Write out, without any change, the lines in the material below that run from the line with "h_update H (h_update" through the line with "(** One round", both included.
|---|
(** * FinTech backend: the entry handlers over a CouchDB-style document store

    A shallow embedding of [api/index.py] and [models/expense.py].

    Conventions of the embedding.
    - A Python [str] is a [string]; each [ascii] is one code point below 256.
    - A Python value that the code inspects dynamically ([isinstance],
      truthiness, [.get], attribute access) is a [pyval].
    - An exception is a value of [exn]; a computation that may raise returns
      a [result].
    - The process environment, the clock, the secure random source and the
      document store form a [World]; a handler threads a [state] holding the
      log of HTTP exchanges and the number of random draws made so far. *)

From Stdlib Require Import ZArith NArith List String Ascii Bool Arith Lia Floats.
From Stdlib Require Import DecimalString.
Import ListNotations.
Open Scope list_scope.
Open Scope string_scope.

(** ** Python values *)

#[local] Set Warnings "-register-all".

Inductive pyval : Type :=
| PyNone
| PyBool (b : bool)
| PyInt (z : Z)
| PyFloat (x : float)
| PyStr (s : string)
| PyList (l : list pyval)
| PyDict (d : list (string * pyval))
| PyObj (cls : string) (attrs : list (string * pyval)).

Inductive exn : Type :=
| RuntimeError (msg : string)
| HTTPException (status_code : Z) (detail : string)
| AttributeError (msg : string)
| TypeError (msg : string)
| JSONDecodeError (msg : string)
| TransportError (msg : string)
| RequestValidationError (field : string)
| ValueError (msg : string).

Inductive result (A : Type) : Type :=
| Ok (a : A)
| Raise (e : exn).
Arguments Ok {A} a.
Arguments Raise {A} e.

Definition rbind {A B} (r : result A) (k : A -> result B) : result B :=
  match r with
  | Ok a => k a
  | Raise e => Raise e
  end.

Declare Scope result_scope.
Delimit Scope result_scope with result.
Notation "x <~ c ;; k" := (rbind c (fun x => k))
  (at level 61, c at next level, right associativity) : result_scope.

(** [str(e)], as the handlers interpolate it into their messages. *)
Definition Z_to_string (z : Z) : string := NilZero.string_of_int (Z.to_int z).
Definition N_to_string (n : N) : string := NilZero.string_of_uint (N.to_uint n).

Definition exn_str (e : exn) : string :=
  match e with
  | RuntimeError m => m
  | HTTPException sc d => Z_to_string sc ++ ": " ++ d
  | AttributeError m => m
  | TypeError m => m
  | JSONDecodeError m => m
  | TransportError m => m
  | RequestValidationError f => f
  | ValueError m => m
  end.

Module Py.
|---|
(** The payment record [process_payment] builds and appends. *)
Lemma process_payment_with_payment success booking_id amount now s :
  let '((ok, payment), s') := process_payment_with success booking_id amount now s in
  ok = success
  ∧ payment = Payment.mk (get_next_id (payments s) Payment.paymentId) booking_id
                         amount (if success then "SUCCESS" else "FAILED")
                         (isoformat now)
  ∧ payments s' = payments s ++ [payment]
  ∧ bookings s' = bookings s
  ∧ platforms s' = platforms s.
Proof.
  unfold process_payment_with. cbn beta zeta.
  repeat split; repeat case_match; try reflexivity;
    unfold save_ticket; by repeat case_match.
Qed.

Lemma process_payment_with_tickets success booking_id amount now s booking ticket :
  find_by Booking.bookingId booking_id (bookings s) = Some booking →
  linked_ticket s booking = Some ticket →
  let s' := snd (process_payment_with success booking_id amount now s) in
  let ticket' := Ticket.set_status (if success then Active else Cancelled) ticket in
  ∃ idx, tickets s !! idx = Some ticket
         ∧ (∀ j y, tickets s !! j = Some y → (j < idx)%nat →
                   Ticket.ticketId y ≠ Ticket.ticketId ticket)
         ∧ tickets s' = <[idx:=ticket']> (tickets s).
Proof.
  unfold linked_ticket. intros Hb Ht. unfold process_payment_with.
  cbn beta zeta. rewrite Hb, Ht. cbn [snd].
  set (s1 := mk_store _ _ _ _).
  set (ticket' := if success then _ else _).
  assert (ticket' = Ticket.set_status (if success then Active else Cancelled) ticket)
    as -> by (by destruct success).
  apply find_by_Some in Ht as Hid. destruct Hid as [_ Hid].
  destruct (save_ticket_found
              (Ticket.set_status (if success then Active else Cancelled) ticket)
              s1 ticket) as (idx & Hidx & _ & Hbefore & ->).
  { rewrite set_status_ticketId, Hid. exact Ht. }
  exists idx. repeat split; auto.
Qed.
|---|
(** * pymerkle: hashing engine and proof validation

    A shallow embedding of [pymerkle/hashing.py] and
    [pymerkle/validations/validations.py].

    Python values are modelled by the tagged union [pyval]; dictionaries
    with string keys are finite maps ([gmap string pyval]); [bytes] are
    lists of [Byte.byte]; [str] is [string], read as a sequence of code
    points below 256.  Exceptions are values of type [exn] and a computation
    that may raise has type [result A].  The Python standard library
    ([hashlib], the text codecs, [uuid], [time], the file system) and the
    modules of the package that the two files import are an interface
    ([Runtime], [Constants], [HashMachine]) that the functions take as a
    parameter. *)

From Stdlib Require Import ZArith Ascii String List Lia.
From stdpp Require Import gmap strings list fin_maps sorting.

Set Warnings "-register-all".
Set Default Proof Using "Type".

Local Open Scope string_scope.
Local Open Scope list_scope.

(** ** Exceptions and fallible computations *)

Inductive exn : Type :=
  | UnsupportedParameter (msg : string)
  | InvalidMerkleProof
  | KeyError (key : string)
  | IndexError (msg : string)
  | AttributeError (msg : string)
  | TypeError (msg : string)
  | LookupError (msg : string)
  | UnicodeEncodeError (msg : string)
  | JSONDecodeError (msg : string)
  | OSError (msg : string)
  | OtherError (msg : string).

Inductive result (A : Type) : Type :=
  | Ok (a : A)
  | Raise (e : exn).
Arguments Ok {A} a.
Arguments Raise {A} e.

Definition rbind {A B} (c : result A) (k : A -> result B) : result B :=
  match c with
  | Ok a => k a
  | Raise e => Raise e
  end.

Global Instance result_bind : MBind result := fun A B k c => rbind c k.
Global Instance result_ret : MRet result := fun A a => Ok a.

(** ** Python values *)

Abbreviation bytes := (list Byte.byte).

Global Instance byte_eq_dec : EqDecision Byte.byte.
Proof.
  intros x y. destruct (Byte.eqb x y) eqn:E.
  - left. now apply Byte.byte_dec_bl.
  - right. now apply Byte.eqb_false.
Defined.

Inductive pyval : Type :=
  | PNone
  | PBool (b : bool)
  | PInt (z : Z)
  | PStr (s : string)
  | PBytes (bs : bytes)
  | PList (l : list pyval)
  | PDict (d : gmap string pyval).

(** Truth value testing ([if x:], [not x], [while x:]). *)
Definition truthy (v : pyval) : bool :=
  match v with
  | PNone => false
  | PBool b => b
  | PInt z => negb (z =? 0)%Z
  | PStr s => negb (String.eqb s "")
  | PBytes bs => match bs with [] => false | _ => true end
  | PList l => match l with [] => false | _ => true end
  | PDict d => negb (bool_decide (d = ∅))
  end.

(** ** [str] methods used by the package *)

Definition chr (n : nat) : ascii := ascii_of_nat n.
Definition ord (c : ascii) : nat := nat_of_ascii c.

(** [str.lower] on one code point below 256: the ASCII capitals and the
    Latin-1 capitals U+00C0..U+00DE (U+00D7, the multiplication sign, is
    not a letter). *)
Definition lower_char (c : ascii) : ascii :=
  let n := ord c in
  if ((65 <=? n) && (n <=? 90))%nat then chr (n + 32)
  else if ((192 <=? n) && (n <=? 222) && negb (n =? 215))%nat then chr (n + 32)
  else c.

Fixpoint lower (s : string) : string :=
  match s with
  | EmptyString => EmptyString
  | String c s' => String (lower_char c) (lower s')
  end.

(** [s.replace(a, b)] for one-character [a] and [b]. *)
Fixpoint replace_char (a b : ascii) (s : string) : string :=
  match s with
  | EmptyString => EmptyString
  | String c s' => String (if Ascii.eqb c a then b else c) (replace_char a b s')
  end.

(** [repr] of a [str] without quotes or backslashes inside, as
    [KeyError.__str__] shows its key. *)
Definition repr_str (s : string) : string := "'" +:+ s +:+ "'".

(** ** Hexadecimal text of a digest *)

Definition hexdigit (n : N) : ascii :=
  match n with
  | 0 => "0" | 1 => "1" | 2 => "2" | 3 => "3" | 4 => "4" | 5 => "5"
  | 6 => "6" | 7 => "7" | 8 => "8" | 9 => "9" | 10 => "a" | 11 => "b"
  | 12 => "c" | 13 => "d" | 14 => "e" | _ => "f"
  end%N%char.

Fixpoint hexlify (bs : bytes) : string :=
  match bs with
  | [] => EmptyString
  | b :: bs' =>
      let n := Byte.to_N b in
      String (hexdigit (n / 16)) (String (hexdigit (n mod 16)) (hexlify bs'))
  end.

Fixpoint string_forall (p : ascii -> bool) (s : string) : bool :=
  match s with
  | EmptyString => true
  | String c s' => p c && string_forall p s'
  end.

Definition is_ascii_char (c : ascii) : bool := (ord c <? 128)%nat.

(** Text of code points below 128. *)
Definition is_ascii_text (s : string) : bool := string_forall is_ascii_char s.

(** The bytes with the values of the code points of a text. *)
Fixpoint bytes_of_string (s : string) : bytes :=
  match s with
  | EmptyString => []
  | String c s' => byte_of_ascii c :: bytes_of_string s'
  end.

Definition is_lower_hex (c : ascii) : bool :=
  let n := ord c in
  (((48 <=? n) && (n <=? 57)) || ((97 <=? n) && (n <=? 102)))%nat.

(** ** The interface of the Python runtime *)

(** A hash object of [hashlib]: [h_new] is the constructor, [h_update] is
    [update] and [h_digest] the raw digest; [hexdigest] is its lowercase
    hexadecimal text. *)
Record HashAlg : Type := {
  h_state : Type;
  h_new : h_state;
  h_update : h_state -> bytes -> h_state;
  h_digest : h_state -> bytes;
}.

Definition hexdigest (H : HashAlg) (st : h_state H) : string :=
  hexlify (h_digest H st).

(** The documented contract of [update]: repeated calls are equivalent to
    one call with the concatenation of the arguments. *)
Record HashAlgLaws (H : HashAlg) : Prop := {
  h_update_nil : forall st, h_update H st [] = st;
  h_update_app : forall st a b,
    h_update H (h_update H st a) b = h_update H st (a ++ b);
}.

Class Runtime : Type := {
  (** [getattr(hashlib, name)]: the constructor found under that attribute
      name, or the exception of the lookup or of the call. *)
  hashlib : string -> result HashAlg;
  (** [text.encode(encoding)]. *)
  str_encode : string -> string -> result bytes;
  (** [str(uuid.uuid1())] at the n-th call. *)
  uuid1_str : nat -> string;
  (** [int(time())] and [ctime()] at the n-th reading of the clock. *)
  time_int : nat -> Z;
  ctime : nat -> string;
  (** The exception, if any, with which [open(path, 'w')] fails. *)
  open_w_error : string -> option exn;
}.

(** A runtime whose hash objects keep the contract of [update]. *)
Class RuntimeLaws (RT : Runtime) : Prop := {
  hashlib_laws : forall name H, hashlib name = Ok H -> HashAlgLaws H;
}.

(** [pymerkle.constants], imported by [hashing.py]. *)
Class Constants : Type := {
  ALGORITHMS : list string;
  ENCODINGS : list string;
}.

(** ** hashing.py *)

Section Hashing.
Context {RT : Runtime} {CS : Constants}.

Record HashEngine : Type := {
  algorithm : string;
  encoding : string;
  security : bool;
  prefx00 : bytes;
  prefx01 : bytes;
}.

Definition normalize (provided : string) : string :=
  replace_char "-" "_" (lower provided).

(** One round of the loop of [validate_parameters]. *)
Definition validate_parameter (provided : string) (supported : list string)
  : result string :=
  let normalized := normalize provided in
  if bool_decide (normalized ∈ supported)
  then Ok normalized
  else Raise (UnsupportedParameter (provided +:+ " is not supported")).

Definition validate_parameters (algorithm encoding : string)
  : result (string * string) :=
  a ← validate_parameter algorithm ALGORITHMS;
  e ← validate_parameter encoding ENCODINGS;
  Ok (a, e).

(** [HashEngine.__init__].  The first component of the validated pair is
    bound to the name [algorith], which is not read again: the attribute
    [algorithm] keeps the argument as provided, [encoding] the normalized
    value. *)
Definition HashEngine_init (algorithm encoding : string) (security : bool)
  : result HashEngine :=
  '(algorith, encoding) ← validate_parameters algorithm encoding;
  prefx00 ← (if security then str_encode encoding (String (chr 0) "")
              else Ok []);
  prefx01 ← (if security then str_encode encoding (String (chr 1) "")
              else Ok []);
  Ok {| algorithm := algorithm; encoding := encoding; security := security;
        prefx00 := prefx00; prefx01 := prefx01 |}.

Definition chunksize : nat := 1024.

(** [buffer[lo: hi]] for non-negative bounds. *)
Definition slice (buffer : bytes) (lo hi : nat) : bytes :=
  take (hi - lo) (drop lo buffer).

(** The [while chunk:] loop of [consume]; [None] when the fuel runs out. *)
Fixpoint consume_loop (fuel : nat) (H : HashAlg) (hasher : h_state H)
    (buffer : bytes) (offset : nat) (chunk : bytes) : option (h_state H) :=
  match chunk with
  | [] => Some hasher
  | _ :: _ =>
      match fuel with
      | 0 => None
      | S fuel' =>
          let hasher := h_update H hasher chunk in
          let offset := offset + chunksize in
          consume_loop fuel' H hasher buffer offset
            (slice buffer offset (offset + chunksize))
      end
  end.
|---|
■ **Solution**
    h_update H (h_update H st a) b = h_update H st (a ++ b);
}.

Class Runtime : Type := {
  (** [getattr(hashlib, name)]: the constructor found under that attribute
      name, or the exception of the lookup or of the call. *)
  hashlib : string -> result HashAlg;
  (** [text.encode(encoding)]. *)
  str_encode : string -> string -> result bytes;
  (** [str(uuid.uuid1())] at the n-th call. *)
  uuid1_str : nat -> string;
  (** [int(time())] and [ctime()] at the n-th reading of the clock. *)
  time_int : nat -> Z;
  ctime : nat -> string;
  (** The exception, if any, with which [open(path, 'w')] fails. *)
  open_w_error : string -> option exn;
}.

(** A runtime whose hash objects keep the contract of [update]. *)
Class RuntimeLaws (RT : Runtime) : Prop := {
  hashlib_laws : forall name H, hashlib name = Ok H -> HashAlgLaws H;
}.

(** [pymerkle.constants], imported by [hashing.py]. *)
Class Constants : Type := {
  ALGORITHMS : list string;
  ENCODINGS : list string;
}.

(** ** hashing.py *)

Section Hashing.
Context {RT : Runtime} {CS : Constants}.

Record HashEngine : Type := {
  algorithm : string;
  encoding : string;
  security : bool;
  prefx00 : bytes;
  prefx01 : bytes;
}.

Definition normalize (provided : string) : string :=
  replace_char "-" "_" (lower provided).

(** One round of the loop of [validate_parameters]. *)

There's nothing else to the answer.